Sergio se quedó pensativo.

– Y si quieres, si así te parece, aquí tienes a un amigo – y le tendió la mano de nuevo para estrechársela – Y en la habitación, te presento a otros muchos amigos. A dos ya los has conocido, son buena gente, aunque no te hayan caído muy bien, por lo que me han dicho.

Sergio hizo una mueca al escuchar lo de los amigos de Ernesto. No se decidía a dejar ese lado depresivo que le hacía sentir tan protegido. Pero al final, la persistencia de Ernesto con la mano extendida, doblegó su ánimo y correspondió al gesto. Ernesto hizo el saludo sierra exagerado, mano con mano, adelante y atrás. Y acabaron riendo los dos y siendo el objeto de la mirada de dos señores que salían del ascensor. En realidad eran muy jóvenes para llamarlos señores, pero iban con bata blanca y muy serios, como si estuvieran tocados por la divina providencia, con lo cual se habían echado encima cuarenta años cada uno, y se les había quitado todo el atractivo que pudieran tener.

– Dejen paso a la Santísima Trinidad personificada en esos dos jovenzuelos médicos. – susurró Ernesto al oído de Sergio mientras miraba la espalda de los chicos y Sergio se echaba a reír con ganas.

– Les hay peores.
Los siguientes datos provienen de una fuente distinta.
(** C1: the break-even scan of [generate_roi_analysis] (used by
    [scenario_entry]) returns the first month in 1..36 whose cumulative
    profit is strictly positive, and [None] when there is none. *)
Theorem break_even_scan_first_positive (yp1 yp2 yp3 one_time_costs : Q) :
  match break_even_scan yp1 yp2 yp3 one_time_costs with
  | Some m => (1 <= m <= 36)%nat /\
              0 < cumulative_profit_at yp1 yp2 yp3 one_time_costs m /\
              forall k, (1 <= k < m)%nat ->
                        cumulative_profit_at yp1 yp2 yp3 one_time_costs k <= 0
  | None => forall k, (1 <= k <= 36)%nat ->
                      cumulative_profit_at yp1 yp2 yp3 one_time_costs k <= 0
  end.
Proof.
  pose proof (break_even_loop_spec yp1 yp2 yp3 one_time_costs 36 1 0
                ltac:(lia) ltac:(lia) ltac:(lia)) as H.
  unfold break_even_scan.
  destruct (break_even_loop yp1 yp2 yp3 one_time_costs (seq 1 36) 0 None).
  - destruct H as [Hr H]. split; [lia | exact H].
  - intros k Hk. apply H. lia.
Qed.

Example break_even_scan_month6 : break_even_scan 12 12 12 5 = Some 6%nat.
Proof. vm_compute. reflexivity. Qed.

Example break_even_scan_never : break_even_scan (-12) 0 0 0 = None.
Proof. vm_compute. reflexivity. Qed.

(** The constructor's bandwidth rates. *)
Definition init_bandwidth_pricing : BandwidthPricing :=
  {| first_100tb := 0.01; next_400tb := 0.009; above_500tb := 0.008 |}.

(** C2: with the constructor's rates, the monthly bandwidth cost returned
    by [calculate_bandwidth_cost] is the three-branch function of the total
    monthly terabytes it reports, whatever the bandwidth requirements. *)
Theorem calculate_bandwidth_cost_tiered (w : World)
  (Hrates : bandwidth (storage (pricing (calc w))) = init_bandwidth_pricing) :
  exists R t,
    fst (calculate_bandwidth_cost w) = Ok R /\
    pyget R "total_bandwidth_tb" = Some (PNum t) /\
    pyget R "monthly_cost" = Some (PNum (bandwidth_cost_spec t)).
Proof.
  unfold calculate_bandwidth_cost, bind, self, ret. cbn [fst].
  eexists; eexists; split; [reflexivity|]. split; [reflexivity|].
  cbn. rewrite Hrates. reflexivity.
Qed.

Lemma calculate_bandwidth_cost_tiered_witness :
  bandwidth (storage (pricing (calc (init_world 0)))) = init_bandwidth_pricing /\
  exists R t,
    fst (calculate_bandwidth_cost (init_world 0)) = Ok R /\
    pyget R "total_bandwidth_tb" = Some (PNum t) /\
    pyget R "monthly_cost" = Some (PNum (bandwidth_cost_spec t)).
Proof.
  split; [reflexivity|].
  apply calculate_bandwidth_cost_tiered. reflexivity.
Defined.

Lemma Qle_bool_true (a b : Q) : Qle_bool a b = true -> a <= b.
Proof. apply Qle_bool_iff. Qed.

Lemma Qle_bool_false (a b : Q) : Qle_bool a b = false -> b < a.
Proof.
  intro H. apply Qnot_le_lt. intro H'. apply Qle_bool_iff in H'. congruence.
Qed.

Ltac nonneg_product a b :=
  assert (0 <= a * b) by (apply Qmult_le_0_compat; lra).

(** C3: for non-negative rates (the constructor's are), the tiered
    bandwidth price is non-decreasing, and each branch meets the previous
    one at its lower boundary. *)
Theorem tiered_bandwidth_cost_monotone_continuous (p : BandwidthPricing)
  (H1 : 0 <= first_100tb p) (H2 : 0 <= next_400tb p) (H3 : 0 <= above_500tb p) :
  (forall t1 t2, 0 <= t1 -> t1 <= t2 ->
     tiered_bandwidth_cost p t1 <= tiered_bandwidth_cost p t2) /\
  bw_branch2 p 100 == bw_branch1 p 100 /\
  bw_branch3 p 500 == bw_branch2 p 500.
Proof.
  split; [|split; unfold bw_branch1, bw_branch2, bw_branch3; ring].
  intros t1 t2 H0 H12.
  unfold tiered_bandwidth_cost, bw_branch1, bw_branch2, bw_branch3.
  destruct (Qle_bool t1 100) eqn:E1; destruct (Qle_bool t2 100) eqn:E2;
  destruct (Qle_bool t1 500) eqn:E3; destruct (Qle_bool t2 500) eqn:E4;
  repeat match goal with
         | H : Qle_bool _ _ = true |- _ => apply Qle_bool_true in H
         | H : Qle_bool _ _ = false |- _ => apply Qle_bool_false in H
         end;
  cbv beta iota zeta;
  set (r1 := first_100tb p) in *; set (r2 := next_400tb p) in *;
  set (r3 := above_500tb p) in *;
  try nonneg_product (t2 - t1) r1; try nonneg_product (t2 - t1) r2;
  try nonneg_product (t2 - t1) r3; try nonneg_product (100 - t1) r1;
  try nonneg_product (t2 - 100) r2; try nonneg_product (500 - t1) r2;
  try nonneg_product (t2 - 500) r3;
  lra.
Qed.

Lemma tiered_bandwidth_cost_monotone_continuous_witness :
  (0 <= first_100tb init_bandwidth_pricing /\ 0 <= next_400tb init_bandwidth_pricing /\
   0 <= above_500tb init_bandwidth_pricing) /\
  ((forall t1 t2, 0 <= t1 -> t1 <= t2 ->
     tiered_bandwidth_cost init_bandwidth_pricing t1
       <= tiered_bandwidth_cost init_bandwidth_pricing t2) /\
   bw_branch2 init_bandwidth_pricing 100 == bw_branch1 init_bandwidth_pricing 100 /\
   bw_branch3 init_bandwidth_pricing 500 == bw_branch2 init_bandwidth_pricing 500).
Proof.
  split; [vm_compute; repeat split; discriminate|].
  apply tiered_bandwidth_cost_monotone_continuous; vm_compute; discriminate.
Defined.

Lemma calculate_instance_cost_run (w : World) (instance_type : string) (nodes : Q)
  (inst : InstanceSpec) :
  assoc instance_type (instances (pricing (calc w))) = Some inst ->
  calculate_instance_cost instance_type nodes w =
  (Ok (sdict [
    ("instance_type", PStr instance_type);
    ("nodes", PNum nodes);
    ("vcpu_total", PNum (nodes * vcpu inst));
    ("ram_total_gb", PNum (nodes * ram inst));
    ("monthly_cost", PNum (nodes * price inst));
    ("annual_cost", PNum (nodes * price inst * 12))]), w).
Proof.
  intro H. unfold calculate_instance_cost, bind, self, ret, lookup_or_raise.
  cbn beta iota. rewrite H. reflexivity.
Qed.

Lemma calculate_storage_cost_run (w : World) (storage_gb : Q) :
  calculate_storage_cost storage_gb w =
  (Ok (sdict [
    ("storage_gb", PNum storage_gb);
    ("monthly_cost", PNum (storage_gb * block_storage (storage (pricing (calc w)))));
    ("annual_cost",
       PNum (storage_gb * block_storage (storage (pricing (calc w))) * 12))]), w).
Proof. reflexivity. Qed.

(** C5: for a type of the price table, [calculate_instance_cost] prices
    [nodes] instances at [nodes] times the unit price, the year at 12
    months, and totals vCPUs and RAM per node; with the constructor's
    block-storage rate, [calculate_storage_cost] prices a GB at 0.10 a
    month and the year at 12 months. *)
Theorem instance_and_storage_cost_formulas (w : World) (instance_type : string)
  (inst : InstanceSpec) (nodes storage_gb : Q)
  (Hi : assoc instance_type (instances (pricing (calc w))) = Some inst)
  (Hb : block_storage (storage (pricing (calc w))) = 0.10) :
  (exists R, fst (calculate_instance_cost instance_type nodes w) = Ok R /\
     has_num R "monthly_cost" (nodes * price inst) /\
     has_num R "annual_cost" (12 * (nodes * price inst)) /\
     has_num R "vcpu_total" (nodes * vcpu inst) /\
     has_num R "ram_total_gb" (nodes * ram inst)) /\
  (exists S, fst (calculate_storage_cost storage_gb w) = Ok S /\
     has_num S "monthly_cost" (storage_gb * 0.10) /\
     has_num S "annual_cost" (12 * (storage_gb * 0.10))).
Proof.
  split.
  - rewrite (calculate_instance_cost_run w instance_type nodes inst Hi).
    eexists; split; [reflexivity|].
    repeat split; eexists; (split; [reflexivity | ring]).
  - rewrite calculate_storage_cost_run, Hb.
    eexists; split; [reflexivity|].
    repeat split; eexists; (split; [reflexivity | ring]).
Qed.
Hay una chica que suele ir con la doctora María, que tiene treinta o así y que el primer día hasta mi abuela se pensó que era de su quinta – esta vez fue Ernesto el que rió con ganas agarrándose del brazo de Sergio.

Ernesto invitó a Sergio a caminar delante de él camino de la habitación de la fiesta de Navidad.

– A ver si nos han dejado algún jamoncito de pollo asado. Me chiflan – dijo Ernesto rodeando el hombro de Sergio. – Así churruscaditos, están de vicio.

Delante de ellos, se escuchó la algarabía que había producido la entrada de Tomás en la habitación.